Il n'y a pas que notre pays et l'Europe francophone qui pleurent France Gall depuis sa mort dans la matinée du dimanche 7 janvier 2018 à l'hôpital américain de Neuilly-sur-Seine. Le Sénégal est tout autant meurtri par sa disparition. Depuis les morts successives de son compagnon Michel Berger , en 1992, puis de leur fille Pauline, en 1997, l'artiste s'était retirée dans ce pays d'Afrique de l'Ouest et plus précisément sur l'île de N'Gor.
Vu de l'hexagone, on aurait pu imaginer France Gall vivre recluse. C'était tout le contraire. En décembre 2014 dans Paris Match, elle comparait la traversée pour se rendre sur N'Gor à une "purification exceptionnelle". Sa vie sur place était celle d'une femme entourée, ouverte et curieuse des autres. Elle avait ouvert un restaurant sur la plage comme elle l'expliquait sur RTL : "Quinze personnes y travaillent et des centaines de personnes du village pourront en vivre. J'ai ma vie à Paris où je crée quelque chose et au Sénégal, où je crée autre chose."
TV5 et France Info TV sont allés recueillir les témoignages des habitants de l'île. Abdoulaye Diallo, artiste-peintre qui tient une galerie d'art sur l'île, connaissait bien France : "Elle était d'une générosité extraordinaire et très discrète. C'était la première à participer pour faire avancer l'île et pour participer aux actions caritatives." Sur France Info TV, quelques habitants racontent que la chanteuse payait pour la scolarité de leurs enfants. En raison de sa mort, son restaurant, le Noflaye Beach, restera fermé deux jours. En plus du restaurant, la star avait construit une école. Pour l'artiste sénégalais Youssou N'Dour, elle était devenue sénégalaise : "Là-bas, nous l'avons vue à l'oeuvre, elle fait partie vraiment des gens de Dakar, a-t-il déclaré au Parisien. Son amour pour le pays est indéniable, on rencontrait France aux Almadies, dans les boutiques à côté. C'était une Sénégalaise. Elle avait ses habitudes, elle était toujours très vivante, et toujours en contact avec les gens. On sentait qu'elle avait une certaine liberté d'action ici. Aujourd'hui, nous sommes tous très tristes. Son histoire avec le Sénégal a de la profondeur. Ici, elle avait tout, ses coins qu'elle aimait, ses amis. Elle faisait des allers retours, mais elle passait beaucoup de temps."

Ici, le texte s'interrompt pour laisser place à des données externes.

Lemma quiet_step P q q' : write_ok P q → quiet q q' → q_free q' = q_free q → write_ok P q' ∧ same_guest P q q'.
Proof.
  intros Hw Hq Hf. pose proof (wo_alloc _ _ Hw) as Ha.
  apply (frame_step P nowhere nowhere); try done.
  - apply (quiet_alloc_ok q q' Ha Hq), (quiet_free_ok q q' Hq). rewrite Hf. apply Ha.
  - exact (qu_keeps _ _ Hq).
  - exact (qu_l1 _ _ Hq).
  - intros b. rewrite (qu_backing _ _ Hq). apply Hw.
  - intros o. unfold backing_byte. by rewrite (qu_backing _ _ Hq).
  - intros x Hx _. by apply (qu_rc _ _ Hq).
  - apply low_same, Hq.
Qed.
(** Loading a table caches it. *)
Lemma load_step P q q' i : write_ok P q → l2h q i ≠ 0 → tstep (l2h q i) (l2_table q) q q' → write_ok P q' ∧ same_guest P q q'.
Proof.
  intros Hw Hi Ht. pose proof (wo_alloc _ _ Hw) as Ha.
  apply (frame_step P nowhere (λ k, k = l2h q i)); try done.
  - by eapply tstep_alloc_ok.
  - apply (tstep_keeps _ (l2_table q)); [by eapply write_phys|done|done].
  - intros k ->. by exists i.
  - exact (ts_l1 _ _ _ _ Ht).
  - intros b. rewrite (ts_backing _ _ _ _ Ht). apply Hw.
  - intros o. unfold backing_byte. by rewrite (ts_backing _ _ _ _ Ht).
  - intros x Hx _. by apply (ts_rc _ _ _ _ Ht).
  - apply low_same, Ht.
Qed.

(** ** A fresh cluster with a content *)

Lemma fill_cluster P q q1 h content :
  write_ok P q → took q q1 h → len content = cluster_size q → bytes_ok content →
  ∃ q2 q', cluster_size q1 = cluster_size q ∧
    write_file (h * cluster_size q) content q1 = (q2, DOk tt) ∧ set_refcount h 1 q2 = (q', DOk tt) ∧
    write_ok P q' ∧ same_guest P q q' ∧ l1 q' = l1 q ∧ room q - 1 ≤ room q' ∧ 0 < h ∧ (h + 1) * cluster_size q ≤ 2 ^ 56 ∧
    unused P q' h ∧ good q' (h * cluster_size q) ∧ c_map (l2_cache q') !! (h * cluster_size q) = None ∧
    l2_table q' (h * cluster_size q) = content ∧ (∀ x, 0 ≤ x → rc q x ≠ 0 → rc q' x = rc q x) ∧ rc q' h = 1.
Proof.
  intros Hw (Hals & Hh & Hh0 & Hh1 & Hr1 & Hhr & Hnb & Hnc) Hlen Hok. pose proof (wo_alloc _ _ Hw) as Ha. pose proof (phys_cs q (ao_phys q Ha)) as Hcs.
  pose proof (ke_cs _ _ _ _ (al_keeps _ _ Hals)) as Hcs1. pose proof (free_unused P q h Hw Hh0) as Hun.
  destruct (frame_step P (λ c, rc q c = 0) nowhere q q1 Hw (al_ok _ _ Hals) (al_keeps _ _ Hals)) as [Hw1 Hs1]; try done.
  { intros c _ Hc. by apply free_unused. } { exact (al_l1 _ _ Hals). } { intros b. rewrite (al_backing _ _ Hals). apply Hw. }
  { intros o. unfold backing_byte. by rewrite (al_backing _ _ Hals). }
  { intros x Hx Hu. apply (al_rc _ _ Hals x Hx). intros Hz. by apply Hu, free_unused. } { apply Hals. }
  pose proof (unused_same P q q1 h (al_l1 _ _ Hals) Hs1 Hun) as Hun1.
  destruct (write_in_cluster q1 h (h * cluster_size q) content (write_phys P q1 Hw1)) as (Hwf & Hp2 & Hk2 & Hrc2 & Hl2 & Ht2); try (rewrite ?Hcs1; done || lia).
  set (q2 := set_file (write_all_at (q_file q1) (h * cluster_size q) content) q1) in *.
  assert (alloc_ok q2) as Ha2 by (apply (alloc_ok_same q1); try done; apply Hw1).
  destruct (frame_step P (λ c, c = h) nowhere q1 q2 Hw1 Ha2 Hk2) as [Hw2 Hs2]; try done.
  { by intros c _ ->. } { apply Hw1. } { intros x Hx _. by apply Hrc2. } { by apply low_same. }
  destruct (width_cases _ (ph_width q2 Hp2)) as (Hw0 & _).
  assert (rc q2 h = 1) as Hh2 by (rewrite Hrc2; [done|lia]).
  destruct (set_refcount_ok q2 h 1 Ha2 ltac:(lia)) as (q3 & Hset & [P1 P2 P3 P4 P5 P6 P7 P8]).
  { lia. } { assert (2 ^ 1 ≤ 2 ^ refcount_bits q2) by (apply Z.pow_le_mono_r; lia). lia. }
  assert (∀ x, 0 ≤ x → rc q3 x = rc q2 x) as Hrc3.
  { intros x Hx. rewrite P3 by done. destruct (Z.eqb_spec x h) as [->|]; [by rewrite Hh2|done]. }
  destruct (frame_step P nowhere nowhere q2 q3 Hw2 P1 P2) as [Hw3 Hs3]; try done.
  { intros b. rewrite P6. apply Hw2. } { intros o. unfold backing_byte. by rewrite P6. } { intros x Hx _. by apply Hrc3. } { by apply low_same. }
  pose proof (unused_same P q1 q2 h eq_refl Hs2 Hun1) as Hun2. pose proof (unused_same P q2 q3 h P5 Hs3 Hun2) as Hun3.
  assert (good q2 (h * cluster_size q)) as Hg2.
  { unfold good, table_at. change (cluster_size q2) with (cluster_size q1). rewrite Hcs1 in *. rewrite Z.div_mul by lia.
    split_and!; [nia|apply Z.mod_mul; lia|lia|lia|done]. }
  destruct (good_keeps nowhere nowhere q2 q3 (h * cluster_size q) Hp2 P2 Hg2) as [Hg3 Ht3]; [by intros []| |].
  { change (cluster_size q2) with (cluster_size q1). rewrite Hcs1, Z.div_mul, Hrc3 by lia. lia. }
  exists q2, q3. split_and!; try done.
  - eapply same_guest_trans; [exact Hs1|]. by eapply same_guest_trans.
  - rewrite P5. exact (al_l1 _ _ Hals).
  - assert (room q1 ≤ room q2) by (apply room_same; done). lia.
  - rewrite P7. exact Hnc.
  - rewrite Ht3. rewrite Hcs1 in Ht2. rewrite Ht2. rewrite Z.sub_diag. apply splice_whole.
    rewrite len_slice; [lia|lia|]. rewrite len_extended by lia. lia.
  - intros x Hx Hne. rewrite Hrc3, Hrc2 by done. by apply (al_rc _ _ Hals).
  - rewrite Hrc3 by lia. done.
Qed.
Lemma new_cluster P q content :
  write_ok P q → 1 ≤ room q → len content = cluster_size q → bytes_ok content →
  ∃ q1 q2 q' h, alloc_cluster q = (q1, DOk (h * cluster_size q)) ∧ cluster_size q1 = cluster_size q ∧
    write_file (h * cluster_size q) content q1 = (q2, DOk tt) ∧ set_refcount h 1 q2 = (q', DOk tt) ∧
    write_ok P q' ∧ same_guest P q q' ∧ l1 q' = l1 q ∧ room q - 1 ≤ room q' ∧ 0 < h ∧ (h + 1) * cluster_size q ≤ 2 ^ 56 ∧
    unused P q' h ∧ good q' (h * cluster_size q) ∧ c_map (l2_cache q') !! (h * cluster_size q) = None ∧
    l2_table q' (h * cluster_size q) = content ∧ (∀ x, 0 ≤ x → rc q x ≠ 0 → rc q' x = rc q x).
Proof.
  intros Hw Hroom Hlen Hok. destruct (alloc_cluster_spec q (wo_alloc _ _ Hw) Hroom) as (q1 & h & Hal & Htk).
  destruct (fill_cluster P q q1 h content Hw Htk Hlen Hok) as (q2 & q' & H1 & H2 & H3 & H4 & H5 & H6 & H7 & H8 & H9 & H10 & H11 & H12 & H13 & H14 & _).
  exists q1, q2, q', h. split; [exact Hal|done].
Qed.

Sur l'île, France Gall et son compagnon Bruck Dawit vivaient dans une ferme... normande. Dans VSD, elle racontait : "Je me suis beaucoup reconstruite dans cette maison perdue au milieu de la mer sans électricité. J'ai découvert cette île en 1968 lors de vacances. Depuis, j'y suis toujours revenue. Il y avait une ferme normande à vendre, ça m'a fait rire d'aller tellement loin pour trouver des colombages !"
Si une de ses chansons devait résumer son attachement à l'Afrique, ce serait évidemment Babacar, sortie en avril 1987. Michel Berger et France Gall en ont eu l'idée après avoir rencontré une mère sans ressource pour élever son fils qui leur avait demandés de prendre son fils pour qu'il ait une chance. C'était à Dakar et cette chanson a expliqué à tous ceux qui l'ont entendue les difficultés que rencontrait le pays. "Les Sénégalais ont été très marqués par cette chanson Babacar, qui est leur préférée, c'est un hommage à son engagement envers les jeunes, poursuit Youssou N'Dour. Il y a beaucoup de Babacar ici, et cela nous touche beaucoup car les Sénégalais se sont dits, nous ne sommes pas seuls dans cette bataille. (...) Avec cette chanson, elle a élevé les consciences et l'engouement a été énorme. (...) [France] une soeur pour nous, il faut saluer sa mémoire."
L'année précédente, le couple et leurs amis Richard Berry et Daniel Balavoine lançaient une grande opération humanitaire pour l'Afrique, Action Ecoles. Dans Paris Match, toujours en décembre 2014, France résumait sa vie là-bas : "Le Sénégal, c'est une autre planète, ça vous remet bien les choses en place parce que c'est très dur. Ce n'est pas les vacances, et ce contact avec les gens..." Cette attirance mystérieuse, quasi mystique, a été plus que salutaire pour l'artiste.